Abbiamo tutti sentito dire che un anno canino equivale all’incirca a sette anni umani. Ma una nuova ricerca sta lavorando per scoprire di più su come i cani progrediscono nella vita e, a loro volta, ci insegnano come invecchiamo noi stessi.
È vero che i cani invecchiano più velocemente degli umani. Tuttavia, secondo i ricercatori dietro il Dog Aging Project (DAP), fondato nel 2018, i dettagli sono un po’ confusi. Dire che un anno umano equivale a sette anni canini è una semplificazione molto ampia; i cani di grossa taglia tendono a invecchiare più velocemente, circa 10 volte più velocemente degli umani, mentre le razze piccole invecchiano più lentamente, circa cinque volte più velocemente degli umani.
In altre parole, c’è ancora molto che non sappiamo su come invecchia il migliore amico dell’uomo. Ecco perché è stato istituito il DAP.
La vita di un cane
“Questo è un progetto molto ampio, ambizioso e selvaggiamente interdisciplinare che ha il potenziale per essere una potente risorsa per la più ampia comunità scientifica”, ha affermato Joshua Akey, professore al Lewis-Sigler Institute for Integrative Genomics di Princeton e membro del Dog Aging Il gruppo di ricerca del progetto.
“Personalmente, trovo questo progetto eccitante perché penso che migliorerà la salute del cane e, in definitiva, dell’uomo”.
Il progetto è la più grande impresa fino ad oggi che esamina l’invecchiamento e la longevità canina. Attualmente coinvolge decine di migliaia di cani di tutte le razze, dimensioni e background, i cui dati vanno in un repository open source che veterinari e scienziati possono utilizzare in futuro. Questa ricchezza di dati può essere utilizzata per valutare la salute complessiva di un particolare cane per la sua età, i ricercatori dietro il DAP spiegano e aiutano ulteriormente la nostra comprensione dell’invecchiamento sano sia nei cani che nell’uomo.
Finora, oltre 32.000 cani e i loro proprietari hanno aderito al programma e il reclutamento è ancora in corso. I proprietari hanno accettato di compilare sondaggi annuali e di effettuare varie misurazioni dei loro amici a quattro zampe da utilizzare nel programma. Ad alcuni di loro è stato anche chiesto di raccogliere materiale del DNA tramite tamponi guanciali affinché i ricercatori possano campionarlo. Inoltre, i veterinari associati al programma negli Stati Uniti inviano peli, sangue e altri campioni richiesti dai cani iscritti al programma (collettivamente noti come “DAP Pack”).
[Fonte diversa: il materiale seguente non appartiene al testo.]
(* ===== verification/WorkloadProjector.v ===== *)
(** The workload projector (workload-projector.go): the tables that it is given in
    transactions, in the two indices that it keeps of each, and what a transaction makes
    it do: start informers and queue references to the SyncerConfigs and objects that have
    to be reconsidered.

    The state is the record [workloadProjector].  The distributions are kept in the
    records of the sources and of the destinations; the factored maps of the source have
    wrappers of pointers to those records as inner maps, so the model gives them an outer
    map that refers to the records ([shared_outer]).

    Clients and informers are not modelled: an informer is the fact that there is one, and
    what is in its store is a parameter, as is whether the creation of clients works. *)

From S2P Require Import Prelude Tuples Interfaces Slices Sets Maps Types HashDomains HashMap.
From S2P Require Import Relations FactoredMap Receivers Joins Organizer KbUser.

(** * Factorers *)

Definition GroupResourceNamespacedName : Type := Pair GroupResource NamespacedName.
Definition GroupResourceObjectName : Type := Pair GroupResource ObjectName.

#[export] Instance GroupResourceNamespacedName_eq_dec : EqDecision GroupResourceNamespacedName :=
  prod_eq_dec.
#[export] Instance GroupResourceNamespacedName_countable : Countable GroupResourceNamespacedName :=
  prod_countable.
#[export] Instance GroupResourceObjectName_eq_dec : EqDecision GroupResourceObjectName := prod_eq_dec.
#[export] Instance GroupResourceObjectName_countable : Countable GroupResourceObjectName :=
  prod_countable.

Definition factorNamespacedDistributionTupleForSync1
  : Factorer NamespacedDistributionTuple SinglePlacement (Pair GroupResourceNamespacedName string) :=
  NewFactorer
    (λ whole,
       let grni := NewPair (pmkGroupResource whole.1) (NewPair (tSecond whole.2) (tThird whole.2)) in
       NewPair (pmkDestination whole.1) (NewPair grni (tFirst whole.2)))
    (λ parts,
       NewPair (MkProjectionModeKey parts.2.1.1 parts.1)
         (NewTriple parts.2.2 parts.2.1.2.1 parts.2.1.2.2)).

Definition factorNamespacedDistributionTupleForProj1
  : Factorer NamespacedDistributionTuple string (Pair GroupResourceNamespacedName SinglePlacement) :=
  NewFactorer
    (λ whole,
       let grni := NewPair (pmkGroupResource whole.1) (NewPair (tSecond whole.2) (tThird whole.2)) in
       NewPair (tFirst whole.2) (NewPair grni (pmkDestination whole.1)))
    (λ parts,
       NewPair (MkProjectionModeKey parts.2.1.1 parts.2.2)
         (NewTriple parts.1 parts.2.1.2.1 parts.2.1.2.2)).

Definition factorNamespacedDistributionTupleForProj1and234
  : Factorer NamespacedDistributionTuple string
      (Triple GroupResource NamespacedName SinglePlacement) :=
  NewFactorer
    (λ whole,
       NewPair (tFirst whole.2)
         (NewTriple (pmkGroupResource whole.1) (NewPair (tSecond whole.2) (tThird whole.2))
            (pmkDestination whole.1)))
    (λ parts,
       NewPair (MkProjectionModeKey (tFirst parts.2) (tThird parts.2))
         (NewTriple parts.1 (tSecond parts.2).1 (tSecond parts.2).2)).

Definition factorNonNamespacedDistributionTupleForSync1
  : Factorer NonNamespacedDistributionTuple SinglePlacement (Pair GroupResourceObjectName string) :=
  NewFactorer
    (λ whole,
       NewPair (pmkDestination whole.1)
         (NewPair (NewPair (pmkGroupResource whole.1) (enName whole.2)) (enCluster whole.2)))
    (λ parts,
       NewPair (MkProjectionModeKey parts.2.1.1 parts.1) (MkExternalName parts.2.2 parts.2.1.2)).

Definition factorNonNamespacedDistributionTupleForProj1
  : Factorer NonNamespacedDistributionTuple string (Pair GroupResourceObjectName SinglePlacement) :=
  NewFactorer
    (λ whole,
       NewPair (enCluster whole.2)
         (NewPair (NewPair (pmkGroupResource whole.1) (enName whole.2)) (pmkDestination whole.1)))
    (λ parts,
       NewPair (MkProjectionModeKey parts.2.1.1 parts.2.2) (MkExternalName parts.1 parts.2.1.2)).

Definition factorNonNamespacedDistributionTupleForProj1and234
  : Factorer NonNamespacedDistributionTuple string (Triple GroupResource ObjectName SinglePlacement) :=
  NewFactorer
    (λ whole,
       NewPair (enCluster whole.2)
         (NewTriple (pmkGroupResource whole.1) (enName whole.2) (pmkDestination whole.1)))
    (λ parts,
       NewPair (MkProjectionModeKey (tFirst parts.2) (tThird parts.2))
         (MkExternalName parts.1 (tSecond parts.2))).

Definition factorProjectionModeKeyForSyncer
  : Factorer ProjectionModeKey SinglePlacement GroupResource :=
  NewFactorer (λ pmk, NewPair (pmkDestination pmk) (pmkGroupResource pmk))
    (λ tup, MkProjectionModeKey tup.2 tup.1).

Definition factorProjectionModeKeyForProj
  : Factorer ProjectionModeKey GroupResource SinglePlacement :=
  NewFactorer (λ pmk, NewPair (pmkGroupResource pmk) (pmkDestination pmk))
    (λ tup, MkProjectionModeKey tup.1 tup.2).

#[export] Instance factorNamespacedForSync1_ok : RotatorOk factorNamespacedDistributionTupleForSync1.
Proof. split; [by intros [[] []]|by intros [? [[? []] ?]]]. Qed.
#[export] Instance factorNamespacedForProj1_ok : RotatorOk factorNamespacedDistributionTupleForProj1.
Proof. split; [by intros [[] []]|by intros [? [[? []] ?]]]. Qed.
#[export] Instance factorNamespacedForProj1and234_ok :
  RotatorOk factorNamespacedDistributionTupleForProj1and234.
Proof. split; [by intros [[] []]|by intros [? [? [] ?]]]. Qed.
#[export] Instance factorNonNamespacedForSync1_ok : RotatorOk factorNonNamespacedDistributionTupleForSync1.
Proof. split; [by intros [[] []]|by intros [? [[] ?]]]. Qed.
#[export] Instance factorNonNamespacedForProj1_ok : RotatorOk factorNonNamespacedDistributionTupleForProj1.
Proof. split; [by intros [[] []]|by intros [? [[] ?]]]. Qed.
#[export] Instance factorNonNamespacedForProj1and234_ok :
  RotatorOk factorNonNamespacedDistributionTupleForProj1and234.
Proof. split; [by intros [[] []]|by intros [? []]]. Qed.
#[export] Instance factorProjectionModeKeyForSyncer_ok : RotatorOk factorProjectionModeKeyForSyncer.
Proof. split; [by intros []|by intros []]. Qed.
#[export] Instance factorProjectionModeKeyForProj_ok : RotatorOk factorProjectionModeKeyForProj.
Proof. split; [by intros []|by intros []]. Qed.

(** * State *)

(** The part of a [dynamicDuo] that is data; there is one exactly if there is an informer. *)
Record dynamicDuo : Set := MkDynamicDuo { duo_apiVersion : string; duo_namespaced : bool }.

Record wpPerSource : Type := MkWpPerSource {
  wps_nsdDistributions : gmap GroupResource (gmap NamespacedName (gmap SinglePlacement DistributionBits));
  wps_nnsDistributions : gmap GroupResource (gmap ObjectName (gmap SinglePlacement DistributionBits));
  wps_preInformers : gmap GroupResource dynamicDuo
}.

Record wpPerDestination : Type := MkWpPerDestination {
  wpd_nsdDistributions : gmap GroupResourceNamespacedName (gmap string DistributionBits);
  wpd_nnsDistributions : gmap GroupResourceObjectName (gmap string DistributionBits);
  (** whether [dynamicClient] is there *)
  wpd_dynamicClient : bool;
  wpd_preInformers : gmap GroupResource dynamicDuo
}.

Definition noNamespace : string := "no NS".
Definition SyncerConfigName : string := "the-one".
Definition nsGR : GroupResource := MkGroupResource "" "namespaces".

(** The references in the work queue. *)
Inductive wpRef : Type :=
| singlePlacementRef (destination : SinglePlacement)
| syncerConfigRef (mbwsName : string) (name : ObjectName)
| syncerConfigProjectionRef (kbID : string) (name : ObjectName)
| sourceObjectRef (cluster : string) (groupResource : GroupResource) (namespace name : string)
| destinationObjectRef (destination : SinglePlacement) (groupResource : GroupResource)
    (namespace : string) (name : ObjectName).

Record workloadProjector : Type := MkWP {
  wp_mbwsNameToSP : gmap string SinglePlacement;
  wp_perSource : gmap string wpPerSource;
  wp_perDestination : gmap SinglePlacement wpPerDestination;
  wp_changedDestinations : MapSet SinglePlacement;
  (** a local variable of [Transact] *)
  wp_changedSources : MapSet string;
  (** the keys of the outer maps of the four indices of distributions *)
  wp_nsdForProj : gset string;
  wp_nnsForProj : gset string;
  wp_nsdForSync : gset SinglePlacement;
  wp_nnsForSync : gset SinglePlacement;
  wp_nsModesForSync : gmap SinglePlacement (gmap GroupResource ProjectionModeVal);
  wp_nnsModesForSync : gmap SinglePlacement (gmap GroupResource ProjectionModeVal);
  wp_nsModesForProj : gmap GroupResource (gmap SinglePlacement ProjectionModeVal);
  wp_nnsModesForProj : gmap GroupResource (gmap SinglePlacement ProjectionModeVal);
  wp_upsyncs : HashRelation2Rep SinglePlacement UpsyncSet;
  (** what has been added to the work queue *)
  wp_queue : list wpRef
}.

(** ** References to the fields *)

Definition mbwsNameToSP_cell : Cell workloadProjector _ :=
  MkCell wp_mbwsNameToSP (λ x '(MkWP _ b c d e f g h i j k l m n o), MkWP x b c d e f g h i j k l m n o).
Definition perSource_cell : Cell workloadProjector _ :=
  MkCell wp_perSource (λ x '(MkWP a _ c d e f g h i j k l m n o), MkWP a x c d e f g h i j k l m n o).
Definition perDestination_cell : Cell workloadProjector _ :=
  MkCell wp_perDestination (λ x '(MkWP a b _ d e f g h i j k l m n o), MkWP a b x d e f g h i j k l m n o).
Definition changedDestinations_cell : Cell workloadProjector _ :=
  MkCell wp_changedDestinations (λ x '(MkWP a b c _ e f g h i j k l m n o), MkWP a b c x e f g h i j k l m n o).
Definition changedSources_cell : Cell workloadProjector _ :=
  MkCell wp_changedSources (λ x '(MkWP a b c d _ f g h i j k l m n o), MkWP a b c d x f g h i j k l m n o).
Definition nsdForProj_cell : Cell workloadProjector _ :=
  MkCell wp_nsdForProj (λ x '(MkWP a b c d e _ g h i j k l m n o), MkWP a b c d e x g h i j k l m n o).
Definition nnsForProj_cell : Cell workloadProjector _ :=
  MkCell wp_nnsForProj (λ x '(MkWP a b c d e f _ h i j k l m n o), MkWP a b c d e f x h i j k l m n o).
Definition nsdForSync_cell : Cell workloadProjector _ :=
  MkCell wp_nsdForSync (λ x '(MkWP a b c d e f g _ i j k l m n o), MkWP a b c d e f g x i j k l m n o).
Definition nnsForSync_cell : Cell workloadProjector _ :=
  MkCell wp_nnsForSync (λ x '(MkWP a b c d e f g h _ j k l m n o), MkWP a b c d e f g h x j k l m n o).
Definition nsModesForSync_cell : Cell workloadProjector _ :=
  MkCell wp_nsModesForSync (λ x '(MkWP a b c d e f g h i _ k l m n o), MkWP a b c d e f g h i x k l m n o).
Definition nnsModesForSync_cell : Cell workloadProjector _ :=
  MkCell wp_nnsModesForSync (λ x '(MkWP a b c d e f g h i j _ l m n o), MkWP a b c d e f g h i j x l m n o).
Definition nsModesForProj_cell : Cell workloadProjector _ :=
  MkCell wp_nsModesForProj (λ x '(MkWP a b c d e f g h i j k _ m n o), MkWP a b c d e f g h i j k x m n o).
Definition nnsModesForProj_cell : Cell workloadProjector _ :=
  MkCell wp_nnsModesForProj (λ x '(MkWP a b c d e f g h i j k l _ n o), MkWP a b c d e f g h i j k l x n o).
Definition upsyncs_cell : Cell workloadProjector _ :=
  MkCell wp_upsyncs (λ x '(MkWP a b c d e f g h i j k l m _ o), MkWP a b c d e f g h i j k l m x o).
Definition queue_cell : Cell workloadProjector _ :=
  MkCell wp_queue (λ x '(MkWP a b c d e f g h i j k l m n _), MkWP a b c d e f g h i j k l m n x).

Definition wps_nsd_cell : Cell wpPerSource _ :=
  MkCell wps_nsdDistributions (λ x '(MkWpPerSource _ b c), MkWpPerSource x b c).
Definition wps_nns_cell : Cell wpPerSource _ :=
  MkCell wps_nnsDistributions (λ x '(MkWpPerSource a _ c), MkWpPerSource a x c).
Definition wpd_nsd_cell : Cell wpPerDestination _ :=
  MkCell wpd_nsdDistributions (λ x '(MkWpPerDestination _ b c d), MkWpPerDestination x b c d).
Definition wpd_nns_cell : Cell wpPerDestination _ :=
  MkCell wpd_nnsDistributions (λ x '(MkWpPerDestination a _ c d), MkWpPerDestination a x c d).

(** [sourceConfig] tells whether the space client gives a config for the source. Its error is
    only logged, and making a client from the nil config panics: [None]. *)
Definition newPerSourceLocked (sourceConfig : string → bool) (source : string) : option wpPerSource :=
  if sourceConfig source then Some (MkWpPerSource ∅ ∅ ∅) else None.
“Stiamo sequenziando i genomi di 10.000 soggetti”, ha detto Akey. “Questo sarà uno dei più grandi set di dati genetici mai prodotti per i cani e sarà una potente risorsa non solo per comprendere il ruolo della genetica nell’invecchiamento, ma anche per rispondere a domande più fondamentali sulla storia evolutiva e sull’addomesticamento”.
Isolare biomarcatori specifici dell’invecchiamento nei cani
L’obiettivo finale del programma è isolare biomarcatori specifici dell’invecchiamento nei cani. Questi dovrebbero tradursi bene per gli esseri umani, spiega il team. I nostri amici a quattro zampe sperimentano quasi le stesse malattie e declini funzionali legati all’età degli esseri umani, la cura veterinaria dei cani rispecchia in molti modi l’assistenza sanitaria umana e molto spesso condividono gli ambienti di vita con gli umani. Quest’ultimo fattore è molto importante in quanto l’ambiente è uno dei principali fattori di invecchiamento e non può essere replicato in laboratorio.
Dato che i nostri amici animali condividono il nostro ambiente, invecchiano in modo simile a noi, ma hanno una vita molto più breve degli umani, abbiamo un’interessante opportunità di identificare i fattori che promuovono una vita sana e di trovare i segni dell’invecchiamento precoce.
I 300 cani più vecchi del programma avranno il loro DNA sequenziato nell’ambito dello “studio supercentenario”. Il team spera di iniziare questo processo in pochi mesi. A quel punto, apriranno anche il loro intero set di dati anonimi affinché i ricercatori di tutto il mondo lo possano studiare.
L’articolo “An Open Science study of aging in companion dogs” è stato pubblicato sulla rivista Nature.